- [DIRECTIONS]:
Find how many lines of the entries contain the word "services", then report that figure alone.

- [GIVEN DATA]:
++++++++++
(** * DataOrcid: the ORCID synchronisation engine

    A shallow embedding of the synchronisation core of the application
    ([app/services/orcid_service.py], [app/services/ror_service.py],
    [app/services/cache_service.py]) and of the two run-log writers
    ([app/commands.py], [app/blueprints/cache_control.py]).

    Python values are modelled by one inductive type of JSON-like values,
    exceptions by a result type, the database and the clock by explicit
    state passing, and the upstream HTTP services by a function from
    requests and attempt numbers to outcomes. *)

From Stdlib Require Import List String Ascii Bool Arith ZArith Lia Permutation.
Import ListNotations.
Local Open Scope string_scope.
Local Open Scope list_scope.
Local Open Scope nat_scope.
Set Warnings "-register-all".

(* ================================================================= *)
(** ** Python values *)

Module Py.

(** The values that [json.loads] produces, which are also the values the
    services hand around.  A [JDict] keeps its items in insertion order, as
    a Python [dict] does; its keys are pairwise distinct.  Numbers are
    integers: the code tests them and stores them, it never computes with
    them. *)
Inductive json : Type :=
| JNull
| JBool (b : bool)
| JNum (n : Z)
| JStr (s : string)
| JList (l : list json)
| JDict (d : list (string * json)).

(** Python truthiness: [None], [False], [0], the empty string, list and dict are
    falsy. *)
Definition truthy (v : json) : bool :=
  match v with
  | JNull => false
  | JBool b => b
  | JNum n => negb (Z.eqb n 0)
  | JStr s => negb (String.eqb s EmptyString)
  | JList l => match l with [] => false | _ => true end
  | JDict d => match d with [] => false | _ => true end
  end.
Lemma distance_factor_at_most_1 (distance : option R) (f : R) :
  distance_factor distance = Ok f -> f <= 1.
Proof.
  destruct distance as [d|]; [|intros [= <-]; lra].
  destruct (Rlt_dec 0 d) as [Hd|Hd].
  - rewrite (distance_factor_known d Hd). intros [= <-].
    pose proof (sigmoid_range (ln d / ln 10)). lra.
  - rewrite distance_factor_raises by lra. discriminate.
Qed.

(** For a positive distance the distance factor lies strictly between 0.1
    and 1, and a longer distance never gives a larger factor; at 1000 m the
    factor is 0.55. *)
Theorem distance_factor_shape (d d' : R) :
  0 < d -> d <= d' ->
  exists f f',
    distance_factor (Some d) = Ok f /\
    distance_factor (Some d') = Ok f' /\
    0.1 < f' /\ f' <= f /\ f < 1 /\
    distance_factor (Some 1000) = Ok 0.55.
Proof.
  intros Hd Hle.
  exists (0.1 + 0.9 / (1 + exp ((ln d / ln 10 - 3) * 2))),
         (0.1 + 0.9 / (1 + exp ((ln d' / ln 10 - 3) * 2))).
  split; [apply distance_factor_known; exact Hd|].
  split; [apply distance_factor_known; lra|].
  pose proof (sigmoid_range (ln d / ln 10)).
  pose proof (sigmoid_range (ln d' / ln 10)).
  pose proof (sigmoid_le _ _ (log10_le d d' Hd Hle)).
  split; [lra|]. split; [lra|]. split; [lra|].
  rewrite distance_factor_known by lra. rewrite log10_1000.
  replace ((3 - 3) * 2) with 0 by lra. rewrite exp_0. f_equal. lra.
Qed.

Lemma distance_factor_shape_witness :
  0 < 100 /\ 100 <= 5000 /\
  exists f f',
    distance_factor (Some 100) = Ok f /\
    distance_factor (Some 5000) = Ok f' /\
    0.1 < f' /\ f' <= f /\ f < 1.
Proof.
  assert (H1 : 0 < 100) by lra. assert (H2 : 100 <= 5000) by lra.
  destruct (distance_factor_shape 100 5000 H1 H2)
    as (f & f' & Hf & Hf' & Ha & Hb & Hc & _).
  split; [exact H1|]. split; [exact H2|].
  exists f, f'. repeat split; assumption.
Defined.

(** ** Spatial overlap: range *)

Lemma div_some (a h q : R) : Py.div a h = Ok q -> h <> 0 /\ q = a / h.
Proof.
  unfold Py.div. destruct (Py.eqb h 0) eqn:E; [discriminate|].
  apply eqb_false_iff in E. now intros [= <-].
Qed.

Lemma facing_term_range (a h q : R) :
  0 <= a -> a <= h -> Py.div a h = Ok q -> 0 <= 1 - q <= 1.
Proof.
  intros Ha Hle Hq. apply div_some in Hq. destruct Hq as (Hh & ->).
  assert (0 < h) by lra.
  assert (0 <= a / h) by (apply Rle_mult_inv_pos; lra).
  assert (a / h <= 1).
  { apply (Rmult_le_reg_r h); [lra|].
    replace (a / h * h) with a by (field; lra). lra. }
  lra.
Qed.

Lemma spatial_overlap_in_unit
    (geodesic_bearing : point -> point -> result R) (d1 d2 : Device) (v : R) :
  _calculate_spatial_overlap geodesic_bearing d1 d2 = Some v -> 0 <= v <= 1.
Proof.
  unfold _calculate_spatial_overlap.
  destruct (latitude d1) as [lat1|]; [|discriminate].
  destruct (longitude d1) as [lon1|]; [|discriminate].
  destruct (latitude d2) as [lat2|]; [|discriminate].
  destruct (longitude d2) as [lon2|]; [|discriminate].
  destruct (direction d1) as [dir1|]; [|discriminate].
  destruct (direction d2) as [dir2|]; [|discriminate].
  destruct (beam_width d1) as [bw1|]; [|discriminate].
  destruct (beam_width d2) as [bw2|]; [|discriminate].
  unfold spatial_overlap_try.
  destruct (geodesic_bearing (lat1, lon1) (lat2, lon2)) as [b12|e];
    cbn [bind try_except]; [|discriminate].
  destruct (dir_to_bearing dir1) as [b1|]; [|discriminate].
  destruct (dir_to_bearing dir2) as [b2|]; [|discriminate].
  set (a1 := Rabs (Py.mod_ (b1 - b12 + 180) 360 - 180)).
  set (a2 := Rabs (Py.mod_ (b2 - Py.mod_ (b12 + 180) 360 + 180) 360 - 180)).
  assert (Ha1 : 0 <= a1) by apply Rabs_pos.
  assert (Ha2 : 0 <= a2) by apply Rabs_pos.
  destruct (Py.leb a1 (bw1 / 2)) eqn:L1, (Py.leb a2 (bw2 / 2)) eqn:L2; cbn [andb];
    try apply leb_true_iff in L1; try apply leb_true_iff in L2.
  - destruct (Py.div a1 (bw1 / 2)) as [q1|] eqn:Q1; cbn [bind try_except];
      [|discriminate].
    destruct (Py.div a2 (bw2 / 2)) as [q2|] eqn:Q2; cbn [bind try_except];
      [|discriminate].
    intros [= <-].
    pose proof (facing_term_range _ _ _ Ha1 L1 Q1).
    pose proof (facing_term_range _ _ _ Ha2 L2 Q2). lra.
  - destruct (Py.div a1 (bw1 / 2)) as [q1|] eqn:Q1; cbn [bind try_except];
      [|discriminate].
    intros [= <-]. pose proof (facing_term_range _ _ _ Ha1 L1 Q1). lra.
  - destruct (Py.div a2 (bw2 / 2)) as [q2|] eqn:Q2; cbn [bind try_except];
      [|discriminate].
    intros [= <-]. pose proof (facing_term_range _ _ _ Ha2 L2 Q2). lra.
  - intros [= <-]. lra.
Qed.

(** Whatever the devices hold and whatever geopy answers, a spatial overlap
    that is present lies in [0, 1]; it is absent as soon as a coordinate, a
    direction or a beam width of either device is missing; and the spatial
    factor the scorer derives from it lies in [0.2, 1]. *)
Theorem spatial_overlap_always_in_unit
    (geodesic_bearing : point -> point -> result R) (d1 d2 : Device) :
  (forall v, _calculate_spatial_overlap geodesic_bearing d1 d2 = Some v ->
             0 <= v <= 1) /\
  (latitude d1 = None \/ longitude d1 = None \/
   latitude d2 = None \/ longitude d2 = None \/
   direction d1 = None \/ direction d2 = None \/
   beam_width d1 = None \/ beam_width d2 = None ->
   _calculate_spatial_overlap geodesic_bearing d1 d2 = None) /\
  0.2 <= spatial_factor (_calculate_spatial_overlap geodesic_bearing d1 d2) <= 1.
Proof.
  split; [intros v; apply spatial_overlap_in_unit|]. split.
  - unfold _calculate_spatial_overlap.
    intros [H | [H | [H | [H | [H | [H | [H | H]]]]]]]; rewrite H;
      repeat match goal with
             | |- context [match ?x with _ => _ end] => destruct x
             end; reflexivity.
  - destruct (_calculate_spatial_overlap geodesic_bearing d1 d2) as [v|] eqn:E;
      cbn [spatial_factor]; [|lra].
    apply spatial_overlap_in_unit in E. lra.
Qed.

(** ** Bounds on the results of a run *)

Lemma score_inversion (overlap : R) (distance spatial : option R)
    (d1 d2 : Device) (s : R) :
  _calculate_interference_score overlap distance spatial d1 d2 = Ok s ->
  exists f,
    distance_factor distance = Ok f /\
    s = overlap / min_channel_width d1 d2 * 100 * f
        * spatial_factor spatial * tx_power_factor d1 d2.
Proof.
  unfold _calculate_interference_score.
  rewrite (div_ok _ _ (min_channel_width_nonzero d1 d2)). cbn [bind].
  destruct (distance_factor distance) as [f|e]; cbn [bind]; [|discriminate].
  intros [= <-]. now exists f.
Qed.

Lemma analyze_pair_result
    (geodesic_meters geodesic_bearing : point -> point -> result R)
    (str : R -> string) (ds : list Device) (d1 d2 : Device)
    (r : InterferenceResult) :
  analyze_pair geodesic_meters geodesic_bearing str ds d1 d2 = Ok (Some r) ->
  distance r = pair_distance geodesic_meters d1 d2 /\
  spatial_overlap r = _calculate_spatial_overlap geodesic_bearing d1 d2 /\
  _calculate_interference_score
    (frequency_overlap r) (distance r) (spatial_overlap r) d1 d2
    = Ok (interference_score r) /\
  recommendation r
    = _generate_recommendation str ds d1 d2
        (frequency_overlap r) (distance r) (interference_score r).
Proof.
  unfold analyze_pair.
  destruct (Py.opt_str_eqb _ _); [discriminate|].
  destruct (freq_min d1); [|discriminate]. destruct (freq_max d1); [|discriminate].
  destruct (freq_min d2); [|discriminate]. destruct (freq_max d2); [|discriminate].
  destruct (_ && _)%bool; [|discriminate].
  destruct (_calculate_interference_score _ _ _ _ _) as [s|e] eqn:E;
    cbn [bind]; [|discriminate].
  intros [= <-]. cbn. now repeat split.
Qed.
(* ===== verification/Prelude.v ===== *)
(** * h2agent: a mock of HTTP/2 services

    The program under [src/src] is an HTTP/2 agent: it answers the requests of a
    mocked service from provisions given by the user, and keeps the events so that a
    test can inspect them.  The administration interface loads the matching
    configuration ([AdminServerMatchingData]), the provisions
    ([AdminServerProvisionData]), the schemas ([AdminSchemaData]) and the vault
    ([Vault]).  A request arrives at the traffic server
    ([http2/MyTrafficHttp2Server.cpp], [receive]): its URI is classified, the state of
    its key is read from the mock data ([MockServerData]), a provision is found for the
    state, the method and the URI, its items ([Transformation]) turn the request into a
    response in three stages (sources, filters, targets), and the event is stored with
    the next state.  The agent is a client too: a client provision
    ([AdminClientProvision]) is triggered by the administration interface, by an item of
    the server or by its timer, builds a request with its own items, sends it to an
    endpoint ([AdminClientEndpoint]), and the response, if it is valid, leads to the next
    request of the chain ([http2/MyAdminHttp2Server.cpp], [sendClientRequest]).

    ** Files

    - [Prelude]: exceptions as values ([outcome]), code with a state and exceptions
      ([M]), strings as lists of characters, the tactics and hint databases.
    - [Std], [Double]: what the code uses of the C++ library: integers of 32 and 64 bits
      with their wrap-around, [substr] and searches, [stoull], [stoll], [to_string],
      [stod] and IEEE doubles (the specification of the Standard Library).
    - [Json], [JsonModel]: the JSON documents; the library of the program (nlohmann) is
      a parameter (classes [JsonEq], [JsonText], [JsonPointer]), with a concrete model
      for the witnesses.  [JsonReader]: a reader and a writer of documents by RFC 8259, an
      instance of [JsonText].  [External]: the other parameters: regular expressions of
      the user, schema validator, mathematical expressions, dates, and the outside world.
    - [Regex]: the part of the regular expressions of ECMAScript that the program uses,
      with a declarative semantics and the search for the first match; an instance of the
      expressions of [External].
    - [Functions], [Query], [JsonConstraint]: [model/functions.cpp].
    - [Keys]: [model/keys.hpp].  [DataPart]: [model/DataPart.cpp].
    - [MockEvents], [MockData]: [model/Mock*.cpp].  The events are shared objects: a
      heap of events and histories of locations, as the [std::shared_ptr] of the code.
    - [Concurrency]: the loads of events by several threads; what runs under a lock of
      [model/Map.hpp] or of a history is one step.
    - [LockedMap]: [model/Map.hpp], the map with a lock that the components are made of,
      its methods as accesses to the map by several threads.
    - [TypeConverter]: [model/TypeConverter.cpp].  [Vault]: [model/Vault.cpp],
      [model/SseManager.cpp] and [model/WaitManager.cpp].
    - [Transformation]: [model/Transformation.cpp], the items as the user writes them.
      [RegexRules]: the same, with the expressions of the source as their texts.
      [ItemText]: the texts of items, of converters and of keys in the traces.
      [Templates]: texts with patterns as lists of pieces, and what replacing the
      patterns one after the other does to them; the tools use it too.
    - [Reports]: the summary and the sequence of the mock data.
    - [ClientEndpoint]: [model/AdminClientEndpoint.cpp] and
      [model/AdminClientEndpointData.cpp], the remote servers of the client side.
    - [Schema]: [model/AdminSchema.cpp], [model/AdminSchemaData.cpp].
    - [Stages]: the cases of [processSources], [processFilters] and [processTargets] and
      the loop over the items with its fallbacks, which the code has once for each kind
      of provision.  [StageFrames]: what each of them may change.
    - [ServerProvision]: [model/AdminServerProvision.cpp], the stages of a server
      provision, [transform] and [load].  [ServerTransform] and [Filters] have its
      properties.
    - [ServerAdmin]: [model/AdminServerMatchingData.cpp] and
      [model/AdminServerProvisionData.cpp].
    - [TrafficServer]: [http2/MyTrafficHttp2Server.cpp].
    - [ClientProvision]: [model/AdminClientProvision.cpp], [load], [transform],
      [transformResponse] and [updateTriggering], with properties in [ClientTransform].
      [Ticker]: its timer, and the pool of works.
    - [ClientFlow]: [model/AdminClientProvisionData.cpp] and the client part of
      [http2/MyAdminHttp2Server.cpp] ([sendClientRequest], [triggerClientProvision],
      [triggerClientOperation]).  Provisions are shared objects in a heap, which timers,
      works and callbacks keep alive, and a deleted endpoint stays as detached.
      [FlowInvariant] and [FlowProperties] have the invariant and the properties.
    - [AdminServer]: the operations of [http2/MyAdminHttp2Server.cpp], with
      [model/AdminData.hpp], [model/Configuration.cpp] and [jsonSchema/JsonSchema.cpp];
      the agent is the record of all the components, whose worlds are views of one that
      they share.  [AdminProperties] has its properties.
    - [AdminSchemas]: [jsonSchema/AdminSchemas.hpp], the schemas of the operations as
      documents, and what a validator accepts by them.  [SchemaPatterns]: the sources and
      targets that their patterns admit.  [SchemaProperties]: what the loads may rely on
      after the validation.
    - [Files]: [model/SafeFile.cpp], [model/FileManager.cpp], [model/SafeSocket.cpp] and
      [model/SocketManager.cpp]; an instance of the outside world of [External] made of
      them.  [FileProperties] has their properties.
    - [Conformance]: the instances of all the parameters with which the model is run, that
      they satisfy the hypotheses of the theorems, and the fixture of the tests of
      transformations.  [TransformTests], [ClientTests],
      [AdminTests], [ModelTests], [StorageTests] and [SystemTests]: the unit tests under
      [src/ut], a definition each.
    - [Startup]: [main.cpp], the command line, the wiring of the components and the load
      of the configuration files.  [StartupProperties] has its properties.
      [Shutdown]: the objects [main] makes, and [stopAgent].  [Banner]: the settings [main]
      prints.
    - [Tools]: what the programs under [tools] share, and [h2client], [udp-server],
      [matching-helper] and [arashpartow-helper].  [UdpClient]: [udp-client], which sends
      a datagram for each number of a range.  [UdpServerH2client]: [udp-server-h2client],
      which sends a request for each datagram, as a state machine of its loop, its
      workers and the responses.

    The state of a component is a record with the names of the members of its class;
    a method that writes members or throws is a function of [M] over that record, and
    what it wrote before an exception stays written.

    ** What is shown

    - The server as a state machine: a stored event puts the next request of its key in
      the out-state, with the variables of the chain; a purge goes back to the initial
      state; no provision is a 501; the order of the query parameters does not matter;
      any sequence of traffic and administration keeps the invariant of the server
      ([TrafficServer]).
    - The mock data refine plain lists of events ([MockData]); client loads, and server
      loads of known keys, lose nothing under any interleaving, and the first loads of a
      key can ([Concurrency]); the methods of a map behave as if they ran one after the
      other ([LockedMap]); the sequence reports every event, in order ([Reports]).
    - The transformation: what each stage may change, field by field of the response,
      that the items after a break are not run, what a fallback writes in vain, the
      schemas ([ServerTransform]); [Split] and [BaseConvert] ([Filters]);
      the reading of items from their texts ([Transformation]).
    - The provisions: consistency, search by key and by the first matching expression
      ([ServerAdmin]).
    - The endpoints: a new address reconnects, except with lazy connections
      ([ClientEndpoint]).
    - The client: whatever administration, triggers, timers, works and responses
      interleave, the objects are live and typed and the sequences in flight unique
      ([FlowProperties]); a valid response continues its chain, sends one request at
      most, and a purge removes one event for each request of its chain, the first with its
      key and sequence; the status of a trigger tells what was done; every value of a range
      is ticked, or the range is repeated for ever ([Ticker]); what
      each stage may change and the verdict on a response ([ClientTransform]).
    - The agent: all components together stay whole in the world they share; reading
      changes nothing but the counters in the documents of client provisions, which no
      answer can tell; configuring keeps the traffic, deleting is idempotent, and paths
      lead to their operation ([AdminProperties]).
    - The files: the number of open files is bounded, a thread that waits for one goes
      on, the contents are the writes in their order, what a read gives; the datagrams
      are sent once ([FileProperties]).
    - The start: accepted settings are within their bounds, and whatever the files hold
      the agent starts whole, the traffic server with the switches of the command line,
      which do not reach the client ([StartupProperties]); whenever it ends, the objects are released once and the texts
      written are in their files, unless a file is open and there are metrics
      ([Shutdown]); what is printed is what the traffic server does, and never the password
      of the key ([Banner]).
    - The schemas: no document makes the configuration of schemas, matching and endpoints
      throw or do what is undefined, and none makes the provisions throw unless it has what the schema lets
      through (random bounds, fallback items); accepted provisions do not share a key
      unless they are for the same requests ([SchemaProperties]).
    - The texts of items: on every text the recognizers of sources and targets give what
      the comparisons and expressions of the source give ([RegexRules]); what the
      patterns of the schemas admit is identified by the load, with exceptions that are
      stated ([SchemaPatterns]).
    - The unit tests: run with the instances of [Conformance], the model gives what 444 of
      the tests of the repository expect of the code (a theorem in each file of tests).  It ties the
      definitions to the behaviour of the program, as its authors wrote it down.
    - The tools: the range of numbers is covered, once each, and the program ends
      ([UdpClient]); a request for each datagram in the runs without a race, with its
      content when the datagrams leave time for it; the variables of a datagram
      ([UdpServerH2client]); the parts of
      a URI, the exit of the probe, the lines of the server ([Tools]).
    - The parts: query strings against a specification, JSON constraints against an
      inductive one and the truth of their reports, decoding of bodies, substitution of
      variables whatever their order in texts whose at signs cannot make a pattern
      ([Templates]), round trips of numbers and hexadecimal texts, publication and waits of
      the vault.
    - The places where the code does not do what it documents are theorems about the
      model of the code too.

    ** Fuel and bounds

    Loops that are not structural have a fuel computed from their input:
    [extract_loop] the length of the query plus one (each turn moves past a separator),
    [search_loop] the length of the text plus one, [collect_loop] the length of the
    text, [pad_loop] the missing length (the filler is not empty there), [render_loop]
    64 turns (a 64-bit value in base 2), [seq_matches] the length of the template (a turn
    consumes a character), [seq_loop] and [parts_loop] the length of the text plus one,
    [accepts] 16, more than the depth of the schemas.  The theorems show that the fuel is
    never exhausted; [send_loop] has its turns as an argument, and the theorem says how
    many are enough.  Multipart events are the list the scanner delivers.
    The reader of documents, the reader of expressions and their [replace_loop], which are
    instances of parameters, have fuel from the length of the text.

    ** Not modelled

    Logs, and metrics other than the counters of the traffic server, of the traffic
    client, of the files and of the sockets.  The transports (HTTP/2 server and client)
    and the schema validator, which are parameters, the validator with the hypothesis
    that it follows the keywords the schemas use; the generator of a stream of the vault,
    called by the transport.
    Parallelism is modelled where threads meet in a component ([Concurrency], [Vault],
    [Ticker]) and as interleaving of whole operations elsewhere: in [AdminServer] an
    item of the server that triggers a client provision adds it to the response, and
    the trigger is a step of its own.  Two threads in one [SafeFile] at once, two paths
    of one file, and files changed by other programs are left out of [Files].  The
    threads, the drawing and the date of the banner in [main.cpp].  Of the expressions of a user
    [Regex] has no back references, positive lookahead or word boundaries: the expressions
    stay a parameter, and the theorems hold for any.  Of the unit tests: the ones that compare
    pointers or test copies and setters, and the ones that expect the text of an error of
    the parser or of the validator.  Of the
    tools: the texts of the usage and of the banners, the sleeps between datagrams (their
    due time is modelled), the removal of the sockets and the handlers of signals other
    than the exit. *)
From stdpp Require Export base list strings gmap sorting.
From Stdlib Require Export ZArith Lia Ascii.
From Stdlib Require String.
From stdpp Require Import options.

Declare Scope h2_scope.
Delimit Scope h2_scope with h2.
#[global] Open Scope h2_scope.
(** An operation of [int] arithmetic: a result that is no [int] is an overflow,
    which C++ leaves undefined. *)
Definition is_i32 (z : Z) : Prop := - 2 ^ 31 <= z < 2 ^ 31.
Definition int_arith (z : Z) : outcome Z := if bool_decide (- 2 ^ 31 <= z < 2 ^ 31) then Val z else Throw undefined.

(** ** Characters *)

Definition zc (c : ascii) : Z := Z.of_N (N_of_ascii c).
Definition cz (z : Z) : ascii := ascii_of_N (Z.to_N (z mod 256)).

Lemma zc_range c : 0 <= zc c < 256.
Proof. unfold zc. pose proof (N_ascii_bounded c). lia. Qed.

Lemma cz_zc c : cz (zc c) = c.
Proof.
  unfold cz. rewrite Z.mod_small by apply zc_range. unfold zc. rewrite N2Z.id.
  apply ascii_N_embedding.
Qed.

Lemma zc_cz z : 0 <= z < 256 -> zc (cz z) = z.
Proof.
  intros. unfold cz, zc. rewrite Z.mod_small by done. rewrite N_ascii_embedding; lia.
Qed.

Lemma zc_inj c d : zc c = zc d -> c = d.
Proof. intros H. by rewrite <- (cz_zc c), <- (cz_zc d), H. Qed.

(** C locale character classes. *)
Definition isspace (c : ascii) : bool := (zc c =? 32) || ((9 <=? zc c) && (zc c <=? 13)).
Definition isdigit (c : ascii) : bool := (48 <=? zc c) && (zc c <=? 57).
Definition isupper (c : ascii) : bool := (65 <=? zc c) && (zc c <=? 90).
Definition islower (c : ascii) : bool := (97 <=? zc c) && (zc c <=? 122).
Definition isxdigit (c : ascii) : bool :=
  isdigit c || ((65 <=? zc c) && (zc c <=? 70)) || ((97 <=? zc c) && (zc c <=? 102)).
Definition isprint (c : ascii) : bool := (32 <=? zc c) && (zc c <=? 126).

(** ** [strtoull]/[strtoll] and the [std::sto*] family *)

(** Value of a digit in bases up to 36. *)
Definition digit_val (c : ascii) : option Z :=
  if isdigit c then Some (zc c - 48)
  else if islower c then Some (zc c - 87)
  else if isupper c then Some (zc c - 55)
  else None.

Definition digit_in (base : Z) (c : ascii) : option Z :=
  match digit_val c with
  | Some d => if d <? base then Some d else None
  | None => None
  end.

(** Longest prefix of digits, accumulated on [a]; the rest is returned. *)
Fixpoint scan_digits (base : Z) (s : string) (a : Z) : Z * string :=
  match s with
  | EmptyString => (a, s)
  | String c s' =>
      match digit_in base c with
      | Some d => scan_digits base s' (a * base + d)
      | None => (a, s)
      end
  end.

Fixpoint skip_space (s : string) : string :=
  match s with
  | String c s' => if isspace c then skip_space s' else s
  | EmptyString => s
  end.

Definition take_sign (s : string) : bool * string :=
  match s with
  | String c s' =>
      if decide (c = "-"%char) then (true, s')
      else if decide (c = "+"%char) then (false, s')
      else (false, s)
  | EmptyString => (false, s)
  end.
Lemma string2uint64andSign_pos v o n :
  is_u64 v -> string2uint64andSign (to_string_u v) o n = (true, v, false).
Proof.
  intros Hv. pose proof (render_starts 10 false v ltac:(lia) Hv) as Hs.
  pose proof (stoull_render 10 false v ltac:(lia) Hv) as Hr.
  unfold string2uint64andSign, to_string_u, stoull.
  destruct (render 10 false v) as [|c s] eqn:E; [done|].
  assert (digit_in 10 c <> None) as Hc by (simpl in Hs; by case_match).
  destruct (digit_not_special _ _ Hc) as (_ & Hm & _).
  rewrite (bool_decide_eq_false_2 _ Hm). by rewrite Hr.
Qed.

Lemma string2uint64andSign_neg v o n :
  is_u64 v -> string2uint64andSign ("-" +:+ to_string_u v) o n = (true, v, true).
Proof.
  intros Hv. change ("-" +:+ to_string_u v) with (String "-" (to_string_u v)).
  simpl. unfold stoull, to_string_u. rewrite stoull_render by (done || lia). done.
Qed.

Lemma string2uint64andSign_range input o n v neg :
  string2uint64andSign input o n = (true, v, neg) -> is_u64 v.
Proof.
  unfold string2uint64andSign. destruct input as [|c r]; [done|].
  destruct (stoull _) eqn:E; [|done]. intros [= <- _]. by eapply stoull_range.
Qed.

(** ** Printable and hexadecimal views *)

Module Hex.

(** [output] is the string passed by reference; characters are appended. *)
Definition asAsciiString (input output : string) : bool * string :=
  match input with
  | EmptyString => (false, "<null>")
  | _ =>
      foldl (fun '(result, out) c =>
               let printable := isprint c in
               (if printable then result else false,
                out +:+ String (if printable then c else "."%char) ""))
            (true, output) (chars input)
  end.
++++++++++
- [RESULT OF THE TASK]:
5